I love that they show her put it in her tea and go closeup on it dissolving. It’s like, “are you seeing this?” But the first time it’s just a cool visual. Next time you watch you see it, and you can react based on however that makes you feel.

Was she wrong to want Mike dead? No. He almost killed her over a mistake, the tagged barrel.Her mistake was sending the goons to scare Skyler and assuming Walt was out of the picture. She really should have never gone to the car wash, either. I actually liked her and respected how intelligent she was. She just got greedy but I can’t blame her for that, either. She could have become a billionaire if that international arrangement kept working.

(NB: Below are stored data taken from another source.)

(* ===== verification/Replicas.v ===== *)
(** * The server record and its replicas (app/server.h, app/handshake.h,
      app/replicas.c)

    The records of the headers, and the operations on the list of replicas.
    A socket is its descriptor; what the operating system answers to a write
    is a function of the writes before it ([write_result]), and the writes and
    closes the program makes are kept in order ([io]). *)
From S2P Require Import Prelude.
From S2P Require Import CLib.
From S2P Require Import Resp.
From S2P Require Import Store.

(** ** Sockets *)

Inductive io := Wrote (fd : Z) (data : bytes) | Closed (fd : Z).
(** The result of [write] or [send], given everything done before. *)
Abbreviation write_result := (list io → Z → bytes → Z).
(** A write transfers some of the bytes, or fails. *)
Definition writes_ok (w : write_result) : Prop :=
  ∀ log fd data, w log fd data = -1 ∨ 0 ≤ w log fd data ≤ Z.of_nat (length data).
(** Every write to a descriptor of [good] transfers everything. *)
Definition writes_all (w : write_result) (good : list Z) : Prop :=
  ∀ log fd data, fd ∈ good → w log fd data = Z.of_nat (length data).

(** ** The records *)

Definition INITIAL_REPLICA_CAPACITY : Z := 16.
Record MasterInfo := mkMasterInfo { mi_host : bytes; mi_port : Z; mi_fd : Z }.
Record Replica := mkReplica { r_fd : Z; ack_offset : Z }.
Record Replicas := mkReplicas { replicas : list Replica; replica_capacity : Z }.
Definition replica_count (rs : Replicas) : Z := Z.of_nat (length (replicas rs)).
Record ReplicationInfo := mkReplicationInfo {
  master_info : option MasterInfo;
  replication_id : bytes;
  repl_offset : Z;
  ri_replicas : option Replicas
}.
Record ServerStats := mkServerStats {
  tcp_backlog : Z;
  clients_count : Z;
  total_commands_processed : Z;
  keyspace_hits : Z;
  keyspace_misses : Z
}.
Record RedisServer := mkRedisServer {
  bindaddr : bytes;
  port : Z;
  db : RedisStore;
  dir : bytes;
  rdb_filename : bytes;
  repl_info : ReplicationInfo;
  stats : ServerStats
}.

Definition set_db (st : RedisStore) (s : RedisServer) : RedisServer :=
  mkRedisServer (bindaddr s) (port s) st (dir s) (rdb_filename s) (repl_info s) (stats s).
Definition set_repl (ri : ReplicationInfo) (s : RedisServer) : RedisServer :=
  mkRedisServer (bindaddr s) (port s) (db s) (dir s) (rdb_filename s) ri (stats s).
Definition set_replicas (rs : option Replicas) (ri : ReplicationInfo) : ReplicationInfo :=
  mkReplicationInfo (master_info ri) (replication_id ri) (repl_offset ri) rs.
Definition add_offset (n : Z) (ri : ReplicationInfo) : ReplicationInfo :=
  mkReplicationInfo (master_info ri) (replication_id ri) (repl_offset ri + n) (ri_replicas ri).
Definition is_master (ri : ReplicationInfo) : bool :=
  match master_info ri with None => true | Some _ => false end.

(** The invariant of the record: a replica has a master and no list, a
    master the reverse. *)
Definition repl_wf (ri : ReplicationInfo) : Prop :=
  match master_info ri, ri_replicas ri with
  | None, Some rs => replica_count rs ≤ replica_capacity rs ∧ 0 < replica_capacity rs
  | Some _, None => True
  | _, _ => False
  end.

(** ** Operations *)

Definition initReplicaList (ri : ReplicationInfo) : ReplicationInfo :=
  set_replicas (Some (mkReplicas [] INITIAL_REPLICA_CAPACITY)) ri.

(** On a server that is itself a replica the list is [NULL]. *)
Definition addReplica (fd : Z) (ri : ReplicationInfo) : res ReplicationInfo :=
  rs ← deref (ri_replicas ri);
  let capacity := if replica_capacity rs <=? replica_count rs
                  then replica_capacity rs * 2 else replica_capacity rs in
  Ok (set_replicas (Some (mkReplicas (replicas rs ++ [mkReplica fd 0]) capacity)) ri).

Fixpoint remove_first (fd : Z) (l : list Replica) : list Replica :=
  match l with
  | [] => []
  | r :: l' => if r_fd r =? fd then l' else r :: remove_first fd l'
  end.
Definition removeReplica (fd : Z) (rs : Replicas) : Replicas :=
  mkReplicas (remove_first fd (replicas rs)) (replica_capacity rs).

(** The loop of [propagateCommand] at index [i]; a replica whose write fails
    is removed and closed, and [i] stays where it is.  Every iteration
    brings the end nearer, so the list's length is fuel enough. *)
Fixpoint propagate_loop (fuel : nat) (w : write_result) (cmd : bytes) (i : nat)
    (rs : Replicas) (offset : Z) (log : list io) : Replicas * Z * list io :=
  match fuel with
  | O => (rs, offset, log)
  | S fuel' =>
      match replicas rs !! i with
      | None => (rs, offset, log)
      | Some r =>
          let written := w log (r_fd r) cmd in
          let log := log ++ [Wrote (r_fd r) cmd] in
          if written <? 0 then
            propagate_loop fuel' w cmd i (removeReplica (r_fd r) rs) (offset + written)
              (log ++ [Closed (r_fd r)])
          else propagate_loop fuel' w cmd (S i) rs (offset + written) log
      end
  end.

Definition command_elements (v : RespValue) : res (list RespValue) :=
  match v with RespArray es => Ok es | _ => UB end.

Definition propagateCommand (w : write_result) (command : RespValue)
    (ri : ReplicationInfo) (log : list io) : res (ReplicationInfo * list io) :=
  es ← command_elements command;
  let cmd_str := cstr (createRespArrayFromElements es) in
  rs ← deref (ri_replicas ri);
  let '(rs, offset, log) :=
    propagate_loop (length (replicas rs)) w cmd_str 0 rs (repl_offset ri) log in
  Ok (mkReplicationInfo (master_info ri) (replication_id ri) offset (Some rs), log).

(** ** What a propagation is meant to do: one write to each replica in order,
    keeping those that accept it *)
Fixpoint deliver (w : write_result) (cmd : bytes) (l : list Replica) (log : list io)
    : list Replica * Z * list io :=
  match l with
  | [] => ([], 0, log)
  | r :: l' =>
      let written := w log (r_fd r) cmd in
      let log := log ++ [Wrote (r_fd r) cmd] in
      if written <? 0 then
        let '(kept, n, log) := deliver w cmd l' (log ++ [Closed (r_fd r)]) in
        (kept, written + n, log)
      else
        let '(kept, n, log) := deliver w cmd l' log in (r :: kept, written + n, log)
  end.

Lemma remove_first_app fd l r l' :
  fd ∉ map r_fd l → r_fd r = fd → remove_first fd (l ++ r :: l') = l ++ l'.
Proof.
  intros Hl Hr. induction l as [|x l IH]; simpl in *.
  - by rw Hr Z.eqb_refl.
  - apply not_elem_of_cons in Hl as [Hx Hl].
    rw (proj2 (Z.eqb_neq _ _)); [|congruence]. by rw IH.
Qed.

Lemma propagate_loop_deliver w cmd todo done cap offset log :
  NoDup (map r_fd (done ++ todo)) →
  propagate_loop (length todo) w cmd (length done) (mkReplicas (done ++ todo) cap) offset log =
  let '(kept, n, log') := deliver w cmd todo log in
  (mkReplicas (done ++ kept) cap, offset + n, log').
Proof.
  revert done offset log. induction todo as [|r todo IH]; intros done offset log Hd.
  { cbn. by rw Z.add_0_r. }
  cbn [length propagate_loop replicas deliver]. rw list_lookup_middle; [|done].
  rw map_app NoDup_app in Hd. destruct Hd as (Hd1 & Hd2 & Hd3).
  destruct (w log (r_fd r) cmd <? 0) eqn:E.
  - rw /removeReplica /= remove_first_app; [|intros Hx; by apply (Hd2 _ Hx); left|done].
    rw IH; [|].
    + destruct (deliver _ _ _ _) as [[kept n] log']. by rw Z.add_assoc.
    + rw map_app NoDup_app. apply NoDup_cons in Hd3 as [_ Hd3].
      split_and!; [done| |done]. intros x Hx Hx'. apply (Hd2 _ Hx). by right.
  - rw (_ : S (length done) = length (done ++ [r])); [|rw length_app /=; lia].
    rw (_ : done ++ r :: todo = (done ++ [r]) ++ todo); [|by rw -app_assoc]. rw IH; [|].
    + destruct (deliver _ _ _ _) as [[kept n] log']. by rw Z.add_assoc -app_assoc.
    + rw -app_assoc map_app NoDup_app. split_and!; done.
Qed.

(** With every write accepted in full, the list stays and each replica adds
    the command's length. *)
Lemma deliver_all w cmd l log :
  writes_all w (map r_fd l) →
  deliver w cmd l log =
  (l, Z.of_nat (length l) * Z.of_nat (length cmd),
   log ++ map (λ r, Wrote (r_fd r) cmd) l).
Proof.
  revert log. induction l as [|r l IH]; intros log Hw; [by rw /= app_nil_r|].
  cbn [deliver]. rw Hw; [|by left]. rw (proj2 (Z.ltb_ge _ _)); [|lia].
  rw IH; [|intros lg fd d Hfd; apply Hw; by right]. rw -app_assoc.
  do 2 f_equal. cbn [length]. lia.
Qed.

Lemma deliver_subset w cmd l log : (deliver w cmd l log).1.1 ⊆ l.
Proof.
  revert log. induction l as [|r l IH]; intros log; [done|]. cbn [deliver].
  destruct (_ <? 0); [specialize (IH ((log ++ [Wrote (r_fd r) cmd]) ++ [Closed (r_fd r)]))
                     |specialize (IH (log ++ [Wrote (r_fd r) cmd]))];
    destruct (deliver _ _ _ _) as [[kept n] log']; simpl in *; set_solver.
Qed.

Lemma deliver_length w cmd l log : (length (deliver w cmd l log).1.1 ≤ length l)%nat.
Proof.
  revert log. induction l as [|r l IH]; intros log; [done|]. cbn [deliver].
  destruct (_ <? 0); [specialize (IH ((log ++ [Wrote (r_fd r) cmd]) ++ [Closed (r_fd r)]))
                     |specialize (IH (log ++ [Wrote (r_fd r) cmd]))];
    destruct (deliver _ _ _ _) as [[kept n] log']; simpl in *; lia.
Qed.

(** What has been done stays done, and each of the replicas is written to. *)
Lemma deliver_log w cmd l log : log `prefix_of` (deliver w cmd l log).2.
Proof.
  revert log. induction l as [|r l IH]; intros log; [done|]. cbn [deliver].
  destruct (_ <? 0);
    [specialize (IH ((log ++ [Wrote (r_fd r) cmd]) ++ [Closed (r_fd r)]))|specialize (IH (log ++ [Wrote (r_fd r) cmd]))];
    destruct (deliver _ _ _ _) as [[kept n] log']; cbn in *.
  - rw -app_assoc in IH. by eapply prefix_app_l.
  - by eapply prefix_app_l.
Qed.

Lemma deliver_writes w cmd l log fd :
  fd ∈ map r_fd l → Wrote fd cmd ∈ (deliver w cmd l log).2.
Proof.
  revert log. induction l as [|r l IH]; intros log Hfd; [by apply not_elem_of_nil in Hfd|]. cbn [deliver].
  assert (∀ k, log ++ [Wrote (r_fd r) cmd] `prefix_of` k → r_fd r = fd → Wrote fd cmd ∈ k) as Hhead.
  { intros k [k' ->] <-. set_solver. }
  cbn in Hfd. apply elem_of_cons in Hfd. destruct (_ <? 0).
  - pose proof (deliver_log w cmd l ((log ++ [Wrote (r_fd r) cmd]) ++ [Closed (r_fd r)])) as Hp.
    specialize (IH ((log ++ [Wrote (r_fd r) cmd]) ++ [Closed (r_fd r)])).
    destruct (deliver _ _ _ _) as [[kept n] log']. cbn in *. destruct Hfd as [->|Hfd]; [|by apply IH].
    apply Hhead; [|done]. by eapply prefix_app_l.
  - pose proof (deliver_log w cmd l (log ++ [Wrote (r_fd r) cmd])) as Hp.
    specialize (IH (log ++ [Wrote (r_fd r) cmd])).
    destruct (deliver _ _ _ _) as [[kept n] log']. cbn in *. destruct Hfd as [->|Hfd]; [by apply Hhead|by apply IH].
Qed.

As far as story problems the idea that Walt was the only one that could get that purity was a big problem, especially when Jesse learned to come very close.
 
He knew her table and there was only one packet of Stevia. Tampering with and resealing the packet would be easy compared to other things he has done. I think I would buy a box or two and practice steaming them. But for all we know he may have stopped by the Stevia plant on his way back to New Mexico and picked up some unsealed empties.

People steam open envelopes. A Stevia packet is more fragile but you only need one, Of course she will notice if it’s discolored but all of that is just a matter of having enough to start with that you get one right.

I love that they show her put it in her tea and go closeup on it dissolving. It’s like, “are you seeing this?” But the first time it’s just a cool visual. Next time you watch you see it, and you can react based on however that makes you feel.

Was she wrong to want Mike dead? No. He almost killed her over a mistake, the tagged barrel.Her mistake was sending the goons to scare Skyler and assuming Walt was out of the picture. She really should have never gone to the car wash, either. I actually liked her and respected how intelligent she was. She just got greedy but I can’t blame her for that, either. She could have become a billionaire if that international arrangement kept working.

As far as story problems the idea that Walt was the only one that could get that purity was a big problem, especially when Jesse learned to come very close.
Poor Victor.
 
Tonight’s episode stressed me out.

And Marion saying that Jeff was involved with a bad crowd in Albuquerque makes me think this may not be over.
 
It is truly annoying that here in Finland the new BCS episodes are released a day late. Because they have to fill in the subtitles, probably. Avoiding spoilers is annoying.
 
It is truly annoying that here in Finland the new BCS episodes are released a day late. Because they have to fill in the subtitles, probably. Avoiding spoilers is annoying.
I will keep that in mind. Hope you enjoy this episode.